◆ Your instructions: Examine the records and identify each line that includes the string "distance". Copy those lines.

[Dataset entries]
Lemma first_words_ok ws n : words_ok ws -> 0 <= n -> 64 * (n + zlen ws) <= bms_limit ->
  let '(r, ws') := first_words ws n in
  words_ok ws' /\ zlen ws' = zlen ws /\
  ((r = -1 /\ forall y, has_words ws y = false /\ has_words ws' y = false) \/
   exists y, r = 64 * n + y /\ has_words ws y = true /\ (forall z, z < y -> has_words ws z = false) /\
     forall z, has_words ws' z = has_words ws z && negb (z =? y)).
Proof.
  intros Hws. revert n. induction Hws as [|w ws Hw Hws IH]; intros n Hn Hl; cbn [first_words].
  { split; [constructor|]. split; [done|]. left. split; [done|]. intros y. unfold has_words. by rewrite word_nil, Z.testbit_0_l, andb_false_r. }
  rewrite zlen_cons in Hl. pose proof (zlen_nonneg ws) as Hlen. destruct (Z.eqb_spec w 0) as [->|Hne]; cbn [negb].
  - specialize (IH (n + 1) ltac:(lia) ltac:(lia)). destruct (first_words ws (n + 1)) as [r ws']. destruct IH as (Hok & Hlen' & Hr).
    split; [by constructor|]. split; [by rewrite !zlen_cons, Hlen'|]. destruct Hr as [[-> Hr]|(y & -> & Hh & Hz & Hd)]; [left|right].
    + split; [done|]. intros y. rewrite !has_words_cons, Z.testbit_0_l. destruct (Z.ltb_spec y 64); [by rewrite andb_false_r|apply Hr].
    + assert (Hpos : 0 <= y) by (apply has_bound in Hh; lia). exists (y + 64). rewrite has_words_cons, Z.add_simpl_r. split; [lia|].
      destruct (Z.ltb_spec (y + 64) 64); [lia|]. split; [done|]. split.
      * intros z Hzy. rewrite has_words_cons, Z.testbit_0_l. destruct (Z.ltb_spec z 64); [apply andb_false_r|apply Hz; lia].
      * intros z. rewrite !has_words_cons, Z.testbit_0_l, Hd. destruct (Z.ltb_spec z 64); [by rewrite andb_false_r|]. do 2 f_equal.
        destruct (Z.eqb_spec (z - 64) y), (Z.eqb_spec z (y + 64)); done || lia.
  - destruct (rightmost_spec w Hw Hne) as (p & Hp & Hr & _ & Hb & Hz). rewrite Hr, rightmost_pow by done.
    unfold BITS_PER_BITMAPWORD. rewrite (bms_int32 (n * 64)), bms_int32 by lia.
    split; [constructor; [by apply wordp_land|done]|]. split; [by rewrite !zlen_cons|]. right. exists p. split; [lia|].
    rewrite has_words_cons. destruct (Z.ltb_spec p 64), (Z.leb_spec 0 p); try lia. split; [done|]. split.
    + intros z Hzp. rewrite has_words_cons. destruct (Z.ltb_spec z 64), (Z.leb_spec 0 z); try done; try lia. apply Hz. lia.
    + intros z. rewrite !has_words_cons. destruct (Z.ltb_spec z 64), (Z.leb_spec 0 z); cbn [andb]; try done; try lia.
      * rewrite Z.land_spec, not_bits, Z.pow2_bits_eqb by lia. by rewrite Z.eqb_sym.
      * destruct (Z.eqb_spec z p); [lia|]. by rewrite andb_true_r.
Qed.

Lemma bms_first_member_ok a : bms_ok a ->
  let '(r, a') := bms_first_member a in
  bms_ok a' /\ nwords a' = nwords a /\
  ((r = -1 /\ forall y, has a y = false /\ has a' y = false) \/
   (has a r = true /\ (forall z, z < r -> has a z = false) /\ forall z, has a' z = has a z && negb (z =? r))).
Proof.
  destruct a as [ws|]; [|intros _; split; [done|]; split; [done|]; by left]. intros [Hw Hl]. cbn [bms_first_member].
  pose proof (first_words_ok ws 0 Hw ltac:(lia) ltac:(lia)) as Hf. destruct (first_words ws 0) as [r ws']. destruct Hf as (Hok & Hlen & Hr).
  split; [split; [done|lia]|]. split; [done|]. destruct Hr as [Hr|(y & -> & Hr)]; [by left|right]. cbn [Z.mul Z.add]. exact Hr.
Qed.

Lemma bms_first_loop_ok n a : bms_ok a -> zlen (members a) < Z.of_nat n ->
  exists a', bms_first_loop n a = Ok (members a, a') /\ forall y, has a' y = false.
Proof.
  revert a. induction n as [|n IH]; intros a Ha Hf; [pose proof (zlen_nonneg (members a)); lia|]. cbn [bms_first_loop].
  pose proof (bms_first_member_ok a Ha) as Hm. destruct (bms_first_member a) as [r a']. destruct Hm as (Ha' & Hn & [[-> Hr]|(Hh & Hz & Hd)]).
  - exists a'. split; [|intros y; apply Hr]. cbn [Z.geb Z.compare]. rewrite members_seq, filter_none; [done|]. intros z _. apply Hr.
  - apply has_range in Hh as Hb. destruct (Z.geb_spec r 0); [|lia].
    assert (Hmem : members a = r :: members a').
    { rewrite !members_seq, Hn. rewrite (filter_first _ 0 _ r) by (done || lia || (intros; apply Hz; lia)). f_equal.
      replace (64 * nwords a) with ((r + 1) + (64 * nwords a - r - 1)) at 2 by lia. rewrite seqZ_app, filter_app by lia.
      rewrite (filter_none (has a')), app_nil_l, !Z.add_0_l.
      - apply filter_ext_in. intros z Hin%elem_of_seqZ. rewrite Hd. destruct (Z.eqb_spec z r); [lia|]. by rewrite andb_true_r.
      - intros z Hin. rewrite Hd. destruct (Z.eqb_spec z r) as [->|]; [apply andb_false_r|]. rewrite Hz by lia. done. }
    destruct (IH a' Ha') as (a'' & -> & Hempty); [rewrite Hmem, zlen_cons in Hf; lia|]. rewrite rbind_ret, Hmem. eauto.
Qed.
(* ===== verification/PairingHeap.v ===== *)
(** * lib/pairingheap.c: the pairing heap, on its pointer representation

    The nodes live in a store keyed by address; a node is the intrusive
    [pairingheap_node] with its three links ([None] is NULL).  The comparison
    callback sees addresses, as the C callback receives node pointers.  The
    abstraction is a forest in first-child/next-sibling form, related to the
    store by [rep], which fixes every link, [prev_or_parent] included. *)

From Stdlib Require Import ZArith Lia.
From stdpp Require Import base list gmap sorting strings.
From S2P Require Import Prelude.

Local Open Scope Z_scope.

Set Warnings "-clear-no-such-hyp".

Definition ptr := positive.

Record pairingheap_node := mk_node {
  first_child : option ptr;
  next_sibling : option ptr;
  prev_or_parent : option ptr
}.

Abbreviation store := (gmap ptr pairingheap_node).

Record pairingheap := mk_pairingheap { ph_root : option ptr }.

(** [node->field] with a null or dangling pointer as undefined behaviour. *)
Definition node_at (st : store) (p : ptr) : res pairingheap_node :=
  match st !! p with Some n => Ok n | None => Crash end.

Definition deref (p : option ptr) : res ptr :=
  match p with Some p => Ok p | None => Crash end.

Definition set_first_child (st : store) (p : ptr) (v : option ptr) : res store :=
  do! n <- node_at st p ;;
  Ok (<[p := mk_node v (next_sibling n) (prev_or_parent n)]> st).

Definition set_next_sibling (st : store) (p : ptr) (v : option ptr) : res store :=
  do! n <- node_at st p ;;
  Ok (<[p := mk_node (first_child n) v (prev_or_parent n)]> st).

Definition set_prev_or_parent (st : store) (p : ptr) (v : option ptr) : res store :=
  do! n <- node_at st p ;;
  Ok (<[p := mk_node (first_child n) (next_sibling n) v]> st).

Definition pairingheap_allocate : pairingheap := mk_pairingheap None.
Definition pairingheap_is_empty (h : pairingheap) : bool :=
  match ph_root h with None => true | Some _ => false end.
Definition pairingheap_first (h : pairingheap) : res ptr := deref (ph_root h).

Section operations.
Variable ph_compare : ptr -> ptr -> Z.

(** Put [b] as the first child of [a]. *)
Definition link_child (st : store) (a b : ptr) : res store :=
  do! na <- node_at st a ;;
  do! st1 <- match first_child na with
             | Some c => set_prev_or_parent st c (Some b)
             | None => Ok st
             end ;;
  do! st2 <- set_prev_or_parent st1 b (Some a) ;;
  do! na2 <- node_at st2 a ;;
  do! st3 <- set_next_sibling st2 b (first_child na2) ;;
  set_first_child st3 a (Some b).

Definition merge (st : store) (a b : option ptr) : res (store * option ptr) :=
  match a, b with
  | None, _ => Ok (st, b)
  | _, None => Ok (st, a)
  | Some a, Some b =>
    let '(a, b) := if ph_compare a b <? 0 then (b, a) else (a, b) in
    do! st' <- link_child st a b ;;
    Ok (st', Some a)
  end.
(* ===== verification/RangeSpec.v ===== *)
(** * Range queries over a graph traversal: the reference

    A range query asks for the rows within a distance of the query vector.
    The access methods answer it from a traversal that is only roughly
    ordered, so each has a rule for when to stop reading.  This file states
    such a rule as a function of the results read so far, with no state of
    its own, and what a scan that follows it delivers. *)

From Stdlib Require Import ZArith Lia.
From stdpp Require Import base list sorting strings.
From S2P Require Import Prelude SortSupport.

Local Open Scope Z_scope.

(** A result of the traversal: distance and label. *)
Abbreviation result := (Z * Z)%type.

(** Read up to the first result at which the rule says stop. *)
Fixpoint read_until (stop : list result -> result -> bool) (pre results : list result)
    : list result :=
  match results with
  | [] => []
  | x :: results => if stop pre x then [] else x :: read_until stop (pre ++ [x]) results
  end.

Section range.
(** [giveup] is the rule before the first hit; after a hit the scan stops at
    the [limit]-th result in a row that is out of range. *)
Variable giveup : list Z -> Z -> bool.
Variables (limit rng : Z).

Definition in_range (x : result) : bool := fst x <=? rng.

(** Results out of range since the last one in range. *)
Definition misses (pre : list result) : Z :=
  foldl (fun n x => if in_range x then 0 else n + 1) 0 pre.

Definition range_stop (pre : list result) (x : result) : bool :=
  if existsb in_range pre then negb (in_range x) && (limit <=? misses pre + 1)
  else giveup (fst <$> pre) (fst x).

Definition hits (l : list result) : list result := filter (fun x => in_range x = true) l.

(** What a range scan delivers when it has read [pre] and would still get
    [results] from the traversal. *)
Definition range_hits (pre results : list result) : list result :=
  hits (read_until range_stop pre results).

Lemma misses_snoc pre x : misses (pre ++ [x]) = if in_range x then 0 else misses pre + 1.
Proof. unfold misses. by rewrite foldl_app. Qed.

Lemma existsb_snoc pre x : existsb in_range (pre ++ [x]) = existsb in_range pre || in_range x.
Proof. rewrite existsb_app. cbn. by rewrite orb_false_r. Qed.

(** The two rules, as one turn of a loop applies them. *)
Lemma range_stop_turn pre x :
  range_stop pre x =
    (negb (existsb in_range pre) && giveup (fst <$> pre) (fst x)) ||
    (existsb in_range pre && (limit <=? misses pre + 1) && negb (in_range x)).
Proof. unfold range_stop. by destruct (existsb in_range pre), (giveup _ _), (in_range x), (limit <=? _). Qed.

(** One result at a time. *)
Lemma range_hits_cons pre x results :
  range_hits pre (x :: results) =
    if range_stop pre x then []
    else if in_range x then x :: range_hits (pre ++ [x]) results
    else range_hits (pre ++ [x]) results.
Proof.
  unfold range_hits. cbn [read_until]. destruct (range_stop pre x); [done|]. unfold hits.
  rewrite filter_cons. destruct (in_range x) eqn:Hx.
  - by rewrite decide_True.
  - by rewrite decide_False.
Qed.

Lemma read_until_prefix stop pre results : exists rest, results = read_until stop pre results ++ rest.
Proof.
  revert pre. induction results as [|x results IH]; intros pre; [by exists []|]. cbn.
  destruct (stop pre x); [by exists (x :: results)|].
  destruct (IH (pre ++ [x])) as [rest Hr]. exists rest. cbn. by rewrite <- Hr.
Qed.

Lemma read_until_all stop pre results :
  (forall a x b, results = a ++ x :: b -> stop (pre ++ a) x = false) ->
  read_until stop pre results = results.
Proof.
  revert pre. induction results as [|x results IH]; intros pre Hs; [done|]. cbn.
  specialize (Hs [] x results eq_refl) as Hx. rewrite app_nil_r in Hx. rewrite Hx. f_equal.
  apply IH. intros a y b ->. rewrite <- app_assoc. by apply (Hs (x :: a) y b).
Qed.

(** A scan delivers results in range only, each as often as the traversal. *)
Lemma range_hits_sound pre results :
  range_hits pre results `sublist_of` results /\ Forall (fun x => fst x <= rng) (range_hits pre results).
Proof.
  split.
  - destruct (read_until_prefix range_stop pre results) as [rest Hr]. rewrite Hr at 2.
    unfold range_hits, hits. etrans; [apply sublist_filter|]. by apply sublist_inserts_r.
  - apply Forall_forall. intros x Hx. apply list_elem_of_filter in Hx as [Hx _].
    by apply Z.leb_le.
Qed.

(** The traversal is focused: before the first hit the scan does not give up,
    and of [limit] results in a row after a hit one is a hit. *)
Definition focused (results : list result) : Prop :=
  (forall a x b, results = a ++ x :: b -> existsb in_range a = false ->
     giveup (fst <$> a) (fst x) = false) /\
  (forall a b c, results = a ++ b ++ c -> existsb in_range a = true -> zlen b = limit ->
     existsb in_range b = true).

(** The misses counted are results at the end. *)
Lemma misses_suffix pre :
  0 <= misses pre /\ exists a b, pre = a ++ b /\ zlen b = misses pre /\ existsb in_range b = false /\
    existsb in_range pre = existsb in_range a.
Proof.
  induction pre as [|x pre [Hn (a & b & -> & Hl & Hb & Ha)]] using rev_ind.
  - split; [done|]. by exists [], [].
  - rewrite misses_snoc. destruct (in_range x) eqn:Hx.
    + split; [done|]. exists ((a ++ b) ++ [x]), []. by rewrite app_nil_r.
    + split; [lia|]. exists a, (b ++ [x]). rewrite app_assoc. split; [done|].
      rewrite zlen_app, Hl. split; [done|]. rewrite !existsb_snoc, Hb, Hx.
      split; [done|]. by rewrite !orb_false_r.
Qed.

(** Over a focused traversal the scan misses nothing. *)
Lemma range_hits_complete results :
  1 <= limit -> focused results -> range_hits [] results = hits results.
Proof.
  intros Hlim [Hg Hf]. unfold range_hits. rewrite read_until_all; [done|].
  intros a x b ->. rewrite app_nil_l. unfold range_stop. destruct (existsb in_range a) eqn:Ha.
  - destruct (in_range x) eqn:Hx; [done|]. cbn. apply Z.leb_gt.
    destruct (Z.lt_ge_cases (misses a + 1) limit) as [|Hge]; [done|]. exfalso.
    destruct (misses_suffix a) as (Hn & a1 & b1 & -> & Hl & Hb1 & Ha1).
    set (k := Z.to_nat (misses (a1 ++ b1) + 1 - limit)).
    assert (Hb2 : existsb in_range (drop k (b1 ++ [x])) = true).
    { apply (Hf (a1 ++ take k (b1 ++ [x])) _ b).
      - rewrite <- !app_assoc, (app_assoc (take k _)), take_drop. by rewrite <- app_assoc.
      - rewrite existsb_app, <- Ha1, Ha. done.
      - unfold zlen in *. rewrite length_drop, length_app. cbn. lia. }
    assert (Hall : existsb in_range (b1 ++ [x]) = false) by (by rewrite existsb_snoc, Hb1, Hx).
    rewrite <- (take_drop k (b1 ++ [x])), existsb_app, Hb2, orb_true_r in Hall. done.
  - by apply (Hg a x b).
Qed.
End range.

◆ Completed task:
    A range query asks for the rows within a distance of the query vector.
(** A result of the traversal: distance and label. *)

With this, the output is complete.